WORK ORDER: Look through the data that follows and copy each line with the string "Creating".

ENTRIES PROVIDED:

Lemma triple_DoLogin7 P username password database app_name :
  triple P (DoLogin7 fuel pid username password database app_name) login_post.
Proof.
  unfold DoLogin7. apply triple_get. intros c0. eapply triple_bind; [apply triple_build, login_res_sql|].
  intros login. apply triple_answered; [apply triple_exchange|by apply triple_ret|].
  intros m. apply triple_final. intros r Hr. by apply triple_conclude.
Qed.

Lemma triple_send_all packets : triple connected (send_all fuel packets) (fun ok c => ok = true -> connected c).
Proof.
  induction packets as [|p packets IH]; cbn [send_all]; [by apply triple_ret|].
  eapply triple_bind; [apply triple_SendPacket|]. intros []; simpl negb; cbv iota.
  - eapply triple_mono; [exact IH|intros c Hc; exact (Hc eq_refl)|done].
  - by apply triple_ret.
Qed.

Lemma triple_send_numbered packets :
  triple connected (send_numbered fuel packets) (fun ok c => ok = true -> connected c).
Proof.
  induction packets as [|p packets IH]; cbn [send_numbered]; [by apply triple_ret|].
  eapply triple_bind; [apply triple_take_packet_id|]. intros id.
  eapply triple_bind; [apply triple_SendPacket|]. intros []; simpl negb; cbv iota.
  - eapply triple_mono; [exact IH|intros c Hc; exact (Hc eq_refl)|done].
  - by apply triple_ret.
Qed.

Lemma triple_receive_answer {B} t (f : option bytes -> M B) Q :
  triple (fun _ => True) (f None) Q -> (forall m, triple connected (f (Some m)) Q) ->
  triple connected (r ← ReceiveMessage fuel t; f r) Q.
Proof.
  intros Hn Hs. eapply triple_bind; [apply triple_ReceiveMessage|]. intros [m|]; [done|].
  eapply triple_mono; [exact Hn|done|done].
Qed.
(* ===== verification/Pool.v ===== *)
(** * The connection pool (src/src/tds/tds_connection_pool.cpp, include/tds/tds_connection_pool.hpp)

    What the pool needs of its connections is the class [Connections], and what
    it relies on the laws of [ConnectionsSpec], which are properties of
    [Connection]'s operations and of the catalog's factories.

    Every stretch of code that runs under [pool_mutex_] without giving it up is
    one function on the pool and the world of connections; what a thread does
    between two stretches is its program counter ([acquire_pc], [client]), and
    [sys_step] interleaves the stretches of any number of clients, the cleanup
    thread and [Shutdown]. Waiting on a condition variable is being in [Waiting]:
    a thread may go on at any time, as a spurious wake-up lets it. The
    statistics are [size_t]; ids start at 1 and are not bounded (a wrap takes
    2^64 connections); [timeout_ms] and [acquire_timeout * 1000] are taken as they
    are. Null pointers, the warnings on stderr and the final debug assertion are
    left out, and so is the cleanup thread itself: joining it is waiting for its
    last pass. *)

From stdpp Require Import gmap.
From S2P Require Import Prelude TdsTypes Connection.

(** ** What a pool needs of connections *)

Class Connections : Type := {
  conn : Type;
  #[global] conn_eq_dec :: EqDecision conn;
  world : Type;
  GetState : conn -> world -> ConnectionState;
  IsAlive : conn -> world -> bool;
  IsLongIdle : conn -> world -> bool;
  Close : conn -> world -> outcome unit * world;
  ValidateWithPing : conn -> world -> outcome bool * world;
  UpdateLastUsed : conn -> world -> world;
  (** The connections that exist. *)
  known : world -> conn -> bool;
  factory : world -> outcome (option conn) * world;
  (** [steady_clock::now()], in nanoseconds. *)
  steady_now : world -> Z
}.

Section Interface.
Context {C : Connections}.

(** What an operation on one connection leaves of another. *)
Definition view (c : conn) (w : world) : ConnectionState * bool := (GetState c w, IsAlive c w).

(** [w'] is [w] but for the connections in [cs] and those that are new. *)
Record only (cs : list conn) (w w' : world) : Prop := {
  only_view c : known w c = true -> c ∉ cs -> view c w' = view c w;
  only_known c : known w c = true -> known w' c = true
}.
End Interface.

Class ConnectionsSpec (C : Connections) : Prop := {
  close_only c w : only [c] w (Close c w).2;
  (** Off the state Executing there is nothing to cancel, and nothing throws. *)
  close_returns c w : GetState c w <> Executing -> (Close c w).1 = Returns tt;
  ping_only c w : only [c] w (ValidateWithPing c w).2;
  ping_idle c w : view c w = (Idle, true) -> (ValidateWithPing c w).1 = Returns true ->
    view c (ValidateWithPing c w).2 = (Idle, true);
  used_only c w : only [] w (UpdateLastUsed c w);
  factory_only w : only [] w (factory w).2;
  (** A connection the factory returns is new, logged in and connected. *)
  factory_fresh c w : (factory w).1 = Returns (Some c) ->
    known w c = false /\ known (factory w).2 c = true /\ view c (factory w).2 = (Idle, true)
}.

Section Pool.
Context {C : Connections}.

(** ** The state *)

Record PoolConfiguration : Type := mkPoolConfiguration {
  connection_limit : Z;
  connection_cache : bool;
  connection_timeout : Z;
  idle_timeout : Z;
  min_connections : Z;
  acquire_timeout : Z
}.

Record ConnectionMetadata : Type := mkConnectionMetadata {
  connection : conn;
  connection_id : Z;
  last_released : Z
}.

Record PoolStatistics : Type := mkPoolStatistics {
  total_connections : Z;
  idle_connections : Z;
  active_connections : Z;
  connections_created : Z;
  connections_closed : Z;
  acquire_count : Z;
  acquire_timeout_count : Z;
  acquire_wait_total_ms : Z;
  pinned_count : Z
}.

Record ConnectionPool : Type := mkConnectionPool {
  config_ : PoolConfiguration;
  idle_connections_ : list ConnectionMetadata;
  active_connections_ : gmap Z conn;
  stats_ : PoolStatistics;
  next_connection_id_ : Z;
  shutdown_flag_ : bool;
  pinned_count_ : Z
}.

Definition no_stats : PoolStatistics := mkPoolStatistics 0 0 0 0 0 0 0 0 0.

Definition ConnectionPool_new (config : PoolConfiguration) : ConnectionPool :=
  mkConnectionPool config [] ∅ no_stats 1 false 0.

(** Assignment to a member. *)
Definition set_idle (l : list ConnectionMetadata) (p : ConnectionPool) : ConnectionPool :=
  mkConnectionPool (config_ p) l (active_connections_ p) (stats_ p) (next_connection_id_ p) (shutdown_flag_ p) (pinned_count_ p).
Definition set_active (m : gmap Z conn) (p : ConnectionPool) : ConnectionPool :=
  mkConnectionPool (config_ p) (idle_connections_ p) m (stats_ p) (next_connection_id_ p) (shutdown_flag_ p) (pinned_count_ p).
Definition set_stats (s : PoolStatistics) (p : ConnectionPool) : ConnectionPool :=
  mkConnectionPool (config_ p) (idle_connections_ p) (active_connections_ p) s (next_connection_id_ p) (shutdown_flag_ p) (pinned_count_ p).
Definition set_next_id (n : Z) (p : ConnectionPool) : ConnectionPool :=
  mkConnectionPool (config_ p) (idle_connections_ p) (active_connections_ p) (stats_ p) n (shutdown_flag_ p) (pinned_count_ p).
Definition set_shutdown (b : bool) (p : ConnectionPool) : ConnectionPool :=
  mkConnectionPool (config_ p) (idle_connections_ p) (active_connections_ p) (stats_ p) (next_connection_id_ p) b (pinned_count_ p).
Definition set_pinned (n : Z) (p : ConnectionPool) : ConnectionPool :=
  mkConnectionPool (config_ p) (idle_connections_ p) (active_connections_ p) (stats_ p) (next_connection_id_ p)
    (shutdown_flag_ p) n.

(** Sixty-four bits. *)
Definition u64 (z : Z) : Z := z mod 18446744073709551616.

(** [stats_.total_connections += total; ...]. *)
Definition add_counts (total idle active created closed : Z) (p : ConnectionPool) : ConnectionPool :=
  let s := stats_ p in
  set_stats (mkPoolStatistics (u64 (total_connections s + total)) (u64 (idle_connections s + idle))
    (u64 (active_connections s + active)) (u64 (connections_created s + created)) (u64 (connections_closed s + closed))
    (acquire_count s) (acquire_timeout_count s) (acquire_wait_total_ms s) (pinned_count s)) p.
Definition add_acquires (acquires timeouts wait_ms : Z) (p : ConnectionPool) : ConnectionPool :=
  let s := stats_ p in
  set_stats (mkPoolStatistics (total_connections s) (idle_connections s) (active_connections s) (connections_created s)
    (connections_closed s) (u64 (acquire_count s + acquires)) (u64 (acquire_timeout_count s + timeouts))
    (u64 (acquire_wait_total_ms s + wait_ms)) (pinned_count s)) p.

(** ** Computations *)

(** What runs under the mutex: it may throw, with the pool as it is then. *)
Definition PM (A : Type) : Type := ConnectionPool * world -> outcome A * (ConnectionPool * world).

#[global] Instance PM_ret : MRet PM := fun A a s => (Returns a, s).
#[global] Instance PM_bind : MBind PM := fun A B f m s =>
  match m s with
  | (Returns a, s) => f a s
  | (Throws e, s) => (Throws e, s)
  | (Running, s) => (Running, s)
  | (Undefined, s) => (Undefined, s)
  end.

Definition get : PM ConnectionPool := fun s => (Returns s.1, s).
Definition update (f : ConnectionPool -> ConnectionPool) : PM unit := fun '(p, w) => (Returns tt, (f p, w)).
Definition ask {A} (f : world -> A) : PM A := fun s => (Returns (f s.2), s).
Definition call {A} (f : world -> outcome A * world) : PM A := fun '(p, w) => let '(o, w) := f w in (o, (p, w)).

Definition touch (f : world -> world) : PM unit := fun '(p, w) => (Returns tt, (p, f w)).

(** ** Handing out *)

(** [duration_cast<milliseconds>(now - start)], and in seconds. *)
Definition elapsed_ms (now start : Z) : Z := (now - start) ÷ 1000000.
Definition elapsed_s (now start : Z) : Z := (now - start) ÷ 1000000000.

Definition ValidateConnection (c : conn) : PM bool :=
  alive ← ask (IsAlive c);
  if negb alive then mret false else
  long ← ask (IsLongIdle c);
  if long : bool then call (ValidateWithPing c) else mret true.

(** The [while] of [TryAcquireIdle] on the queue. *)
Fixpoint try_idle (queue : list ConnectionMetadata) : PM (option conn) :=
  match queue with
  | [] => mret None
  | meta :: queue =>
      _ ← update (fun p => add_counts 0 (-1) 0 0 0 (set_idle queue p));
      valid ← ValidateConnection (connection meta);
      if valid : bool then
        _ ← update (fun p => add_counts 0 0 1 0 0 (set_active (<[connection_id meta := connection meta]> (active_connections_ p)) p));
        _ ← touch (UpdateLastUsed (connection meta));
        mret (Some (connection meta))
      else
        _ ← call (Close (connection meta));
        _ ← update (add_counts (-1) 0 0 0 1);
        try_idle queue
  end.

Definition TryAcquireIdle : PM (option conn) := p ← get; try_idle (idle_connections_ p).

(** Where a thread is in [Acquire]. *)
Inductive acquire_pc : Type :=
  | Entering (timeout_ms : Z)
  | Locking (start timeout_ms : Z)
  | Creating (start timeout_ms : Z)
  | Created (start timeout_ms : Z) (c : option conn)
  | Waiting (start timeout_ms : Z)
  | Done (c : option conn).

(** From "pool exhausted" to the wait. *)
Definition exhausted (start timeout_ms : Z) : PM acquire_pc :=
  if timeout_ms =? 0 then _ ← update (add_acquires 0 1 0); mret (Done None) else
  now ← ask steady_now;
  let elapsed := elapsed_ms now start in
  if timeout_ms <=? elapsed then _ ← update (add_acquires 0 1 elapsed); mret (Done None)
  else mret (Waiting start timeout_ms).

(** The head of the loop: an idle connection, or the way to another. *)
Definition acquire_turn (start timeout_ms : Z) : PM acquire_pc :=
  c ← TryAcquireIdle;
  match c with
  | Some c =>
      now ← ask steady_now;
      _ ← update (add_acquires 0 0 (elapsed_ms now start));
      mret (Done (Some c))
  | None =>
      p ← get;
      if total_connections (stats_ p) <? connection_limit (config_ p) then mret (Creating start timeout_ms)
      else exhausted start timeout_ms
  end.

(** What is done with the connection once the lock is taken again. *)
Definition register (start timeout_ms : Z) (c : option conn) : PM acquire_pc :=
  match c with
  | Some c =>
      p ← get;
      let id := next_connection_id_ p in
      _ ← update (fun p => add_counts 1 0 1 1 0 (set_active (<[id := c]> (active_connections_ p)) (set_next_id (id + 1) p)));
      now ← ask steady_now;
      _ ← update (add_acquires 0 0 (elapsed_ms now start));
      mret (Done (Some c))
  | None => exhausted start timeout_ms
  end.

(** The next stretch of [Acquire]. [Creating] runs without the lock. *)
Definition acquire_step (pc : acquire_pc) : PM acquire_pc :=
  match pc with
  | Entering timeout_ms =>
      p ← get;
      if shutdown_flag_ p then mret (Done None) else
      now ← ask steady_now;
      mret (Locking now (if timeout_ms <? 0 then acquire_timeout (config_ p) * 1000 else timeout_ms))
  | Locking start timeout_ms => _ ← update (add_acquires 1 0 0); acquire_turn start timeout_ms
  | Creating start timeout_ms => c ← call factory; mret (Created start timeout_ms c)
  | Created start timeout_ms c => register start timeout_ms c
  | Waiting start timeout_ms =>
      p ← get; if shutdown_flag_ p then mret (Done None) else acquire_turn start timeout_ms
  | Done c => mret (Done c)
  end.

(** ** Taking back *)

Definition find_active (c : conn) (m : gmap Z conn) : option Z :=
  match list_find (fun kv => kv.2 = c) (map_to_list m) with Some (_, (id, _)) => Some id | None => None end.

(** [Close] and the counters. *)
Definition close_counted (c : conn) : PM unit := _ ← call (Close c); update (add_counts (-1) 0 0 0 1).

(** [Release] once it has the lock; the check before it is [release_check]. *)
Definition release_locked (c : conn) : PM unit :=
  p ← get;
  if shutdown_flag_ p then call (Close c) else
  let found := find_active c (active_connections_ p) in
  _ ← match found with
      | Some id => update (fun p => add_counts 0 0 (-1) 0 0 (set_active (delete id (active_connections_ p)) p))
      | None => mret tt
      end;
  state ← ask (GetState c);
  if negb (bool_decide (state = Idle)) then close_counted c else
  alive ← ask (IsAlive c);
  if negb (connection_cache (config_ p)) || negb alive then close_counted c else
  now ← ask steady_now;
  match found with
  | Some id => update (fun p => add_counts 0 1 0 0 0 (set_idle (idle_connections_ p ++ [mkConnectionMetadata c id now]) p))
  | None =>
      update (fun p => add_counts 0 1 0 0 0 (set_next_id (next_connection_id_ p + 1)
        (set_idle (idle_connections_ p ++ [mkConnectionMetadata c (next_connection_id_ p) now]) p)))
  end.

(** Whether [Release] goes on to the lock. *)
Definition release_check (p : ConnectionPool) : bool := negb (shutdown_flag_ p).

(** ** The cleanup thread *)

(** The [while] over the queue, with what is kept so far. *)
Fixpoint sweep (queue remaining : list ConnectionMetadata) (now to_keep : Z) : PM (list ConnectionMetadata) :=
  match queue with
  | [] => mret remaining
  | meta :: queue =>
      _ ← update (set_idle queue);
      p ← get;
      let idle_duration := elapsed_s now (last_released meta) in
      let should_close := (idle_timeout (config_ p) <? idle_duration) && (to_keep <=? Z.of_nat (length remaining)) in
      if should_close then
        _ ← call (Close (connection meta));
        _ ← update (add_counts (-1) (-1) 0 0 1);
        sweep queue remaining now to_keep
      else sweep queue (remaining ++ [meta]) now to_keep
  end.

(** One turn of [CleanupThreadFunc]. *)
Definition cleanup_pass : PM unit :=
  p ← get;
  if shutdown_flag_ p then mret tt else
  if idle_timeout (config_ p) <=? 0 then mret tt else
  now ← ask steady_now;
  let to_keep := if active_connections (stats_ p) <? min_connections (config_ p)
                 then min_connections (config_ p) - active_connections (stats_ p) else 0 in
  remaining ← sweep (idle_connections_ p) [] now to_keep;
  update (set_idle remaining).

(** ** Shutdown *)

Definition shutdown_signal : PM unit := update (set_shutdown true).

Fixpoint close_idle (queue : list ConnectionMetadata) : PM unit :=
  match queue with
  | [] => mret tt
  | meta :: queue =>
      _ ← call (Close (connection meta));
      _ ← update (fun p => add_counts 0 0 0 0 1 (set_idle queue p));
      close_idle queue
  end.

Fixpoint close_active (l : list (Z * conn)) : PM unit :=
  match l with
  | [] => mret tt
  | (_, c) :: l => _ ← call (Close c); _ ← update (add_counts 0 0 0 0 1); close_active l
  end.

Definition shutdown_close : PM unit :=
  p ← get;
  _ ← close_idle (idle_connections_ p);
  _ ← close_active (map_to_list (active_connections_ p));
  update (fun p =>
    let s := stats_ p in
    set_stats (mkPoolStatistics 0 0 0 (connections_created s) (connections_closed s) (acquire_count s)
      (acquire_timeout_count s) (acquire_wait_total_ms s) (pinned_count s)) (set_active ∅ p)).

(** ** The pin counter and the statistics *)

(** An [int64_t]. *)
Definition i64 (z : Z) : Z := (z + 9223372036854775808) mod 18446744073709551616 - 9223372036854775808.

Definition IncrementPinned : PM unit := update (fun p => set_pinned (i64 (pinned_count_ p + 1)) p).
Definition DecrementPinned : PM unit := update (fun p => set_pinned (i64 (pinned_count_ p - 1)) p).
Definition GetPinnedCount (p : ConnectionPool) : Z := pinned_count_ p.

Definition GetStats (p : ConnectionPool) : PoolStatistics :=
  let s := stats_ p in
  mkPoolStatistics (total_connections s) (idle_connections s) (active_connections s) (connections_created s)
    (connections_closed s) (acquire_count s) (acquire_timeout_count s) (acquire_wait_total_ms s) (pinned_count_ p).
End Pool.
Definition sys_inv (s : system) : Prop :=
  ready_inv (pool s) (world_ s) (clients s ≫= pending) (clients s ≫= held)
    (foldr (fun cl k => creates cl + k) 0 (clients s)) (Z.of_nat (length (clients s))) (threw s) /\
  Forall (fun cl => forall c, cl <> Acquiring (Done c)) (clients s).

Lemma ready_perm p w ps ps' hs hs' making n t :
  ps ≡ₚ ps' -> hs ≡ₚ hs' -> ready_inv p w ps hs making n t -> ready_inv p w ps' hs' making n t.
Proof.
  intros Hp Hh [[Hs Hc] Hr]. split; [split; [by eapply shape_perm|done]|]. intros c. rewrite <- Hp. auto.
Qed.

Lemma creates_range cl : 0 <= creates cl <= 1.
Proof. destruct cl as [|[]| |]; simpl; try case_match; lia. Qed.

Lemma foldr_creates l : 0 <= foldr (fun cl k => creates cl + k) 0 l <= Z.of_nat (length l).
Proof. induction l as [|cl l IH]; cbn [foldr length]; [lia|]. pose proof (creates_range cl). lia. Qed.

(** One client and the others. *)
Lemma clients_at (l : list client) i cl : l !! i = Some cl ->
  exists ps hs k, 0 <= k <= Z.of_nat (length l) - 1 /\ forall cl',
    (<[i := cl']> l ≫= pending) ≡ₚ pending cl' ++ ps /\ (<[i := cl']> l ≫= held) ≡ₚ held cl' ++ hs /\
    foldr (fun cl k => creates cl + k) 0 (<[i := cl']> l) = creates cl' + k.
Proof.
  intros Hi. pose proof (lookup_lt_Some _ _ _ Hi) as Hlt.
  exists ((take i l ++ drop (S i) l) ≫= pending), ((take i l ++ drop (S i) l) ≫= held),
    (foldr (fun cl k => creates cl + k) 0 (take i l ++ drop (S i) l)). split.
  - pose proof (foldr_creates (take i l ++ drop (S i) l)) as H. rewrite length_app, length_take, length_drop in H. lia.
  - intros cl'. rewrite insert_take_drop by done. split_and!.
    + rewrite !bind_app, bind_cons. rewrite (Permutation_app_comm (take i l ≫= pending)), <- app_assoc.
      apply Permutation_app_head. apply Permutation_app_comm.
    + rewrite !bind_app, bind_cons. rewrite (Permutation_app_comm (take i l ≫= held)), <- app_assoc.
      apply Permutation_app_head. apply Permutation_app_comm.
    + rewrite !foldr_app. cbn [foldr]. generalize (foldr (fun cl k => creates cl + k) 0 (drop (S i) l)). intros z.
      generalize (take i l). intros l1. induction l1 as [|x l1 IH]; cbn [foldr]; lia.
Qed.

WRITTEN REPLY:
  | Creating (start timeout_ms : Z)
      if total_connections (stats_ p) <? connection_limit (config_ p) then mret (Creating start timeout_ms)
(** The next stretch of [Acquire]. [Creating] runs without the lock. *)
  | Creating start timeout_ms => c ← call factory; mret (Created start timeout_ms c)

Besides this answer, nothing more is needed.